─── GIVEN INFORMATION
(* ===== verification/Kdc.v ===== *)
(** * Kdc: the vocabulary of the Kerberos KDC ([adrian-kdc], [lib.rs])

    Encryption types, and errors.  Error messages are
    constructors with the values they interpolate. *)
From S2P Require Import Prelude Bytes Text StorageKeys SidModel KdcCrypto Hsm.

(** [EType], with its discriminants. *)
Inductive EType :=
| Rc4Hmac
| Aes128CtsHmacSha1_96
| Aes256CtsHmacSha1_96
| Aes128CtsHmacSha256_128
| Aes256CtsHmacSha384_192.
#[global] Instance EType_eq_dec : EqDecision EType.
Proof. solve_decision. Defined.
Definition EType_u32 (e : EType) : Z :=
  match e with
  | Rc4Hmac => 23
  | Aes128CtsHmacSha1_96 => 17
  | Aes256CtsHmacSha1_96 => 18
  | Aes128CtsHmacSha256_128 => 19
  | Aes256CtsHmacSha384_192 => 20
  end.

(** The fields of a logon information buffer that can be cut off. *)
Inductive LogonField :=
| LFHeader | LFEffectiveName | LFUserName | LFDomainName | LFUserId | LFGroupsCount | LFGroups | LFServer | LFSid.
#[global] Instance LogonField_eq_dec : EqDecision LogonField.
Proof. solve_decision. Defined.

(** The messages of [KdcError::Pac]. *)
Inductive PacProblem :=
| ReadPastEnd (width offset len : nat)
| LogonTruncated (f : LogonField)
| LogonGroupsOverflow
| LogonBadSid (e : SidError)
| ClientTruncatedHeader
| ClientTruncatedName
| UpnDnsTruncatedHeader
| UpnOutOfBounds
| DnsOutOfBounds
| RequestorBadSid (e : SidError)
| SignatureTruncatedHeader
| TicketTruncatedHeader
| TicketTruncatedSignature
| PacHeaderTruncated (len : nat)
| PacHeaderType (ul_type : Z)
| PacSizeMismatch (total actual : Z)
| PacHeaderVersion (version : Z)
| BufferHeaderOutOfBounds (i : Z) (off : nat)
| BufferDataOutOfBounds (i offset size : Z) (len : nat)
| MissingChecksum (ty : Z)
| ChecksumTooShort (ty : Z)
| ChecksumMismatch (ty : Z)
| BufferNotFound (ty : Z)
| BufferIndexOutOfRange
| RangeHeaderOutOfBounds
| RangeDataOutOfBounds.
#[global] Instance PacProblem_eq_dec : EqDecision PacProblem.
Proof. solve_decision. Defined.

Inductive DecodeError :=
| UnexpectedEof
| InvalidUtf8
| MagicMismatch (expected actual : Z)
| UnknownEtype (raw : Z)
| InvalidMsgType (t : Z)
| InvalidPvno (v : Z).
#[global] Instance DecodeError_eq_dec : EqDecision DecodeError.
Proof. solve_decision. Defined.

Inductive StoreError := Backend (text : bytes).
#[global] Instance StoreError_eq_dec : EqDecision StoreError.
Proof. solve_decision. Defined.

(** The messages of [KdcError::PreauthFailed]. *)
Inductive PreauthProblem :=
| PreauthHmacMismatch
| PreauthDecryptFailed
| ClockSkew (skew : Z)
| CnameMismatch.
#[global] Instance PreauthProblem_eq_dec : EqDecision PreauthProblem.
Proof. solve_decision. Defined.

(** The fields of a password change request and reply. *)
Inductive KpasswdField := ClientPrincipalField | TargetPrincipalField | MacField | PasswordField | ResultCodeField | ResultStringField.
#[global] Instance KpasswdField_eq_dec : EqDecision KpasswdField.
Proof. solve_decision. Defined.

(** The messages of [KdcError::Policy]. *)
Inductive PolicyProblem := Rc4Disabled | GmsaIntervalOutOfRange (days : Z).
#[global] Instance PolicyProblem_eq_dec : EqDecision PolicyProblem.
Proof. solve_decision. Defined.

(** The messages of [KdcError::Storage]. *)
Inductive StorageProblem :=
| DecodeFailed (e : DecodeError)
| AesEncryptFailed (e : CryptoError)
| AesDecryptFailed (e : CryptoError)
| CipherTooShort (len need : nat)
| RandomFailed
| PrincipalLookupFailed (e : StoreError)
| ServiceLookupFailed (e : StoreError)
| HsmFailed (e : HsmError)
| GenerateKrbtgtFailed (e : HsmError)
| RotateKrbtgtFailed (e : HsmError)
| GenerateKdsRootFailed (e : HsmError)
| SignGmsaFailed (e : HsmError)
| GmsaTooManyRounds
| KpHeaderTooShort
| KpLengthMismatch (header actual : Z)
| KpTruncatedVersion
| KpUnsupportedVersion (v : Z)
| KpTruncatedLength (f : KpasswdField)
| KpTruncatedBody (f : KpasswdField)
| KpNotUtf8 (f : KpasswdField)
| KpVerifyFailed (e : HsmError)
| KpReplay (name : bytes) (checksum : Z)
| KpDirectoryGet (dn : bytes) (e : StorageError)
| KpDirectoryPut (e : StorageError)
| KrbPrivEncryptFailed (e : HsmError)
| KrbPrivDecryptFailed (e : HsmError)
| KpDecryptFailed (e : HsmError)
| KpSaltFailed.
#[global] Instance StorageProblem_eq_dec : EqDecision StorageProblem.
Proof. solve_decision. Defined.

Inductive KdcError :=
| PrincipalNotFound (realm name : bytes)
| PreauthRequired
| PreauthFailed (p : PreauthProblem)
| ETypeUnsupported (e : EType)
| Policy (p : PolicyProblem)
| Storage (p : StorageProblem)
| PacError (p : PacProblem)
| FastArmorRequired.
#[global] Instance KdcError_eq_dec : EqDecision KdcError.
Proof. solve_decision. Defined.
(** ** A codec that satisfies the laws

    Every structure is countable. *)
#[local] Instance Integer_eq_dec : EqDecision Integer.
Proof. solve_decision. Defined.
#[local] Instance Integer_countable : Countable Integer.
Proof.
  apply (inj_countable' (fun i => match i with IntPrimitive v => inl v | IntVariable v => inr v end)
    (fun s => match s with inl v => IntPrimitive v | inr v => IntVariable v end)). by intros [].
Defined.
#[local] Instance rkPrincipalName_eq_dec : EqDecision rkPrincipalName.
Proof. solve_decision. Defined.
#[local] Instance rkPrincipalName_countable : Countable rkPrincipalName.
Proof. record_countable (fun r => (pn_type r, pn_string r)) (fun p : Z * list bytes => mkRkPrincipalName p.1 p.2). Defined.
#[local] Instance rkEncryptedData_eq_dec : EqDecision rkEncryptedData.
Proof. solve_decision. Defined.
#[local] Instance rkEncryptedData_countable : Countable rkEncryptedData.
Proof. record_countable (fun r => (ed_etype r, ed_kvno r, ed_cipher r)) (fun p : Z * option Z * bytes => mkRkEncryptedData p.1.1 p.1.2 p.2). Defined.
#[local] Instance rkEncryptionKey_eq_dec : EqDecision rkEncryptionKey.
Proof. solve_decision. Defined.
#[local] Instance rkEncryptionKey_countable : Countable rkEncryptionKey.
Proof. record_countable (fun r => (ek_type r, ek_value r)) (fun p : Z * bytes => mkRkEncryptionKey p.1 p.2). Defined.
#[local] Instance rkTypedData_eq_dec : EqDecision rkTypedData.
Proof. solve_decision. Defined.
#[local] Instance rkTypedData_countable : Countable rkTypedData.
Proof. record_countable (fun r => (td_type r, td_value r)) (fun p : Z * bytes => mkRkTypedData p.1 p.2). Defined.
#[local] Instance rkPaEncTsEnc_eq_dec : EqDecision rkPaEncTsEnc.
Proof. solve_decision. Defined.
#[local] Instance rkPaEncTsEnc_countable : Countable rkPaEncTsEnc.
Proof. record_countable (fun r => (rts_patimestamp r, rts_pausec r)) (fun p : Z * option Integer => mkRkPaEncTsEnc p.1 p.2). Defined.
#[local] Instance rkEncTicketPart_eq_dec : EqDecision rkEncTicketPart.
Proof. solve_decision. Defined.
#[local] Instance rkEncTicketPart_countable : Countable rkEncTicketPart.
Proof.
  record_countable (fun r => (ret_flags r, ret_key r, (ret_crealm r, ret_cname r, ret_transited r),
      (ret_auth_time r, ret_start_time r, ret_end_time r, ret_renew_till r), ret_authorization_data r))
    (fun p : bytes * rkEncryptionKey * (bytes * rkPrincipalName * rkTypedData) * (Z * option Z * Z * option Z) * option (list rkTypedData) =>
      let '(f, k, (cr, cn, t), (a, s, e, r), d) := p in mkRkEncTicketPart f k cr cn t a s e r d).
Defined.
#[local] Instance rkTicket_eq_dec : EqDecision rkTicket.
Proof. solve_decision. Defined.
#[local] Instance rkTicket_countable : Countable rkTicket.
Proof.
  record_countable (fun r => (rtk_vno r, rtk_realm r, rtk_sname r, rtk_enc_part r))
    (fun p : Integer * bytes * rkPrincipalName * rkEncryptedData => let '(v, r, s, e) := p in mkRkTicket v r s e).
Defined.
#[local] Instance rkEncKdcRepPart_eq_dec : EqDecision rkEncKdcRepPart.
Proof. solve_decision. Defined.
#[local] Instance rkEncKdcRepPart_countable : Countable rkEncKdcRepPart.
Proof.
  record_countable (fun r => (rer_key r, rer_last_req r, rer_nonce r, rer_flags r,
      (rer_auth_time r, rer_start_time r, rer_end_time r, rer_renew_till r), rer_srealm r, rer_sname r))
    (fun p : rkEncryptionKey * list (Z * Z) * Z * bytes * (Z * option Z * Z * option Z) * bytes * rkPrincipalName =>
      let '(k, l, n, f, (a, s, e, r), sr, sn) := p in mkRkEncKdcRepPart k l n f a s e r sr sn).
Defined.
#[local] Instance rkKdcReq_eq_dec : EqDecision rkKdcReq.
Proof. solve_decision. Defined.
#[local] Instance rkKdcReq_countable : Countable rkKdcReq.
Proof.
  record_countable (fun r => (rrq_pvno r, rrq_msg_type r, rrq_padata r, rrq_kdc_options r, rrq_cname r, rrq_realm r, rrq_sname r, (rrq_till r, rrq_nonce r, rrq_etype r)))
    (fun p : Integer * Integer * option (list rkTypedData) * bytes * option rkPrincipalName * bytes * option rkPrincipalName * (Z * Z * list Z) =>
      let '(v, m, d, o, c, r, s, (t, n, e)) := p in mkRkKdcReq v m d o c r s t n e).
Defined.
#[local] Instance rkKdcRep_eq_dec : EqDecision rkKdcRep.
Proof. solve_decision. Defined.
#[local] Instance rkKdcRep_countable : Countable rkKdcRep.
Proof.
  record_countable (fun r => (rrp_pvno r, rrp_msg_type r, rrp_crealm r, rrp_cname r, rrp_ticket r, rrp_enc_part r))
    (fun p : Integer * Integer * bytes * rkPrincipalName * rkTicket * rkEncryptedData => let '(v, m, c, n, t, e) := p in mkRkKdcRep v m c n t e).
Defined.
#[local] Instance rkApReq_eq_dec : EqDecision rkApReq.
Proof. solve_decision. Defined.
#[local] Instance rkApReq_countable : Countable rkApReq.
Proof.
  record_countable (fun r => (rap_pvno r, rap_msg_type r, rap_options r, rap_ticket r, rap_authenticator r))
    (fun p : Integer * Integer * bytes * rkTicket * rkEncryptedData => let '(v, m, o, t, a) := p in mkRkApReq v m o t a).
Defined.
#[local] Instance rkAuthenticator_eq_dec : EqDecision rkAuthenticator.
Proof. solve_decision. Defined.
#[local] Instance rkAuthenticator_countable : Countable rkAuthenticator.
Proof.
  record_countable (fun r => (rau_vno r, rau_crealm r, rau_cname r, rau_cusec r, rau_ctime r, rau_subkey r, rau_seq_number r))
    (fun p : Integer * bytes * rkPrincipalName * Integer * Z * option rkEncryptionKey * option Z => let '(v, c, n, u, t, k, s) := p in mkRkAuthenticator v c n u t k s).
Defined.
#[local] Instance rkAsReq_eq_dec : EqDecision rkAsReq.
Proof. solve_decision. Defined.
#[local] Instance rkAsReq_countable : Countable rkAsReq.
Proof. record_countable as_req_0 mkRkAsReq. Defined.
#[local] Instance rkTgsReq_eq_dec : EqDecision rkTgsReq.
Proof. solve_decision. Defined.
#[local] Instance rkTgsReq_countable : Countable rkTgsReq.
Proof. record_countable tgs_req_0 mkRkTgsReq. Defined.
#[local] Instance rkAsRep_eq_dec : EqDecision rkAsRep.
Proof. solve_decision. Defined.
#[local] Instance rkAsRep_countable : Countable rkAsRep.
Proof. record_countable as_rep_0 mkRkAsRep. Defined.
#[local] Instance rkTgsRep_eq_dec : EqDecision rkTgsRep.
Proof. solve_decision. Defined.
#[local] Instance rkTgsRep_countable : Countable rkTgsRep.
Proof. record_countable tgs_rep_0 mkRkTgsRep. Defined.

Definition sample_rasn : Rasn := {|
  general_string_ok s := forallb (fun b => (32 <=? b2z b) && (b2z b <? 127)) s;
  in_chrono_range t := (0 <=? t) && (t <? 253402300800);
  kdc_options_reserved := [x80];
  der_ts := countable_der _; der_enc_ticket := countable_der _; der_ticket := countable_der _; der_enc_rep := countable_der _;
  der_as_req := countable_der _; der_tgs_req := countable_der _; der_as_rep := countable_der _; der_tgs_rep := countable_der _;
  der_ap_req := countable_der _; der_authenticator := countable_der _ |}.
Lemma sample_rasn_laws : @RasnLaws sample_rasn.
Proof.
  split; try apply countable_der_law.
  - intros s H. apply forallb_forall. intros b Hb. apply (proj1 (List.Forall_forall _ _) H) in Hb. lia.
  - intros t Ht. unfold krb_time_ok in Ht. cbn. lia.
Qed.
Lemma kdc_wire_roundtrip_witness :
  let p := mkPaEncTsEnc 1700000000 42 in
  @decode_pa_enc_ts_enc sample_rasn (@encode_pa_enc_ts_enc sample_rasn p) = Ok p.
Proof. apply (@kdc_wire_roundtrip sample_rasn sample_rasn_laws). split; [unfold krb_time_ok; cbn; lia|done]. Defined.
──────
Whenever a line of the listing above holds the word "PreauthProblem", copy that line.

Inductive PreauthProblem :=
#[global] Instance PreauthProblem_eq_dec : EqDecision PreauthProblem.
| PreauthFailed (p : PreauthProblem)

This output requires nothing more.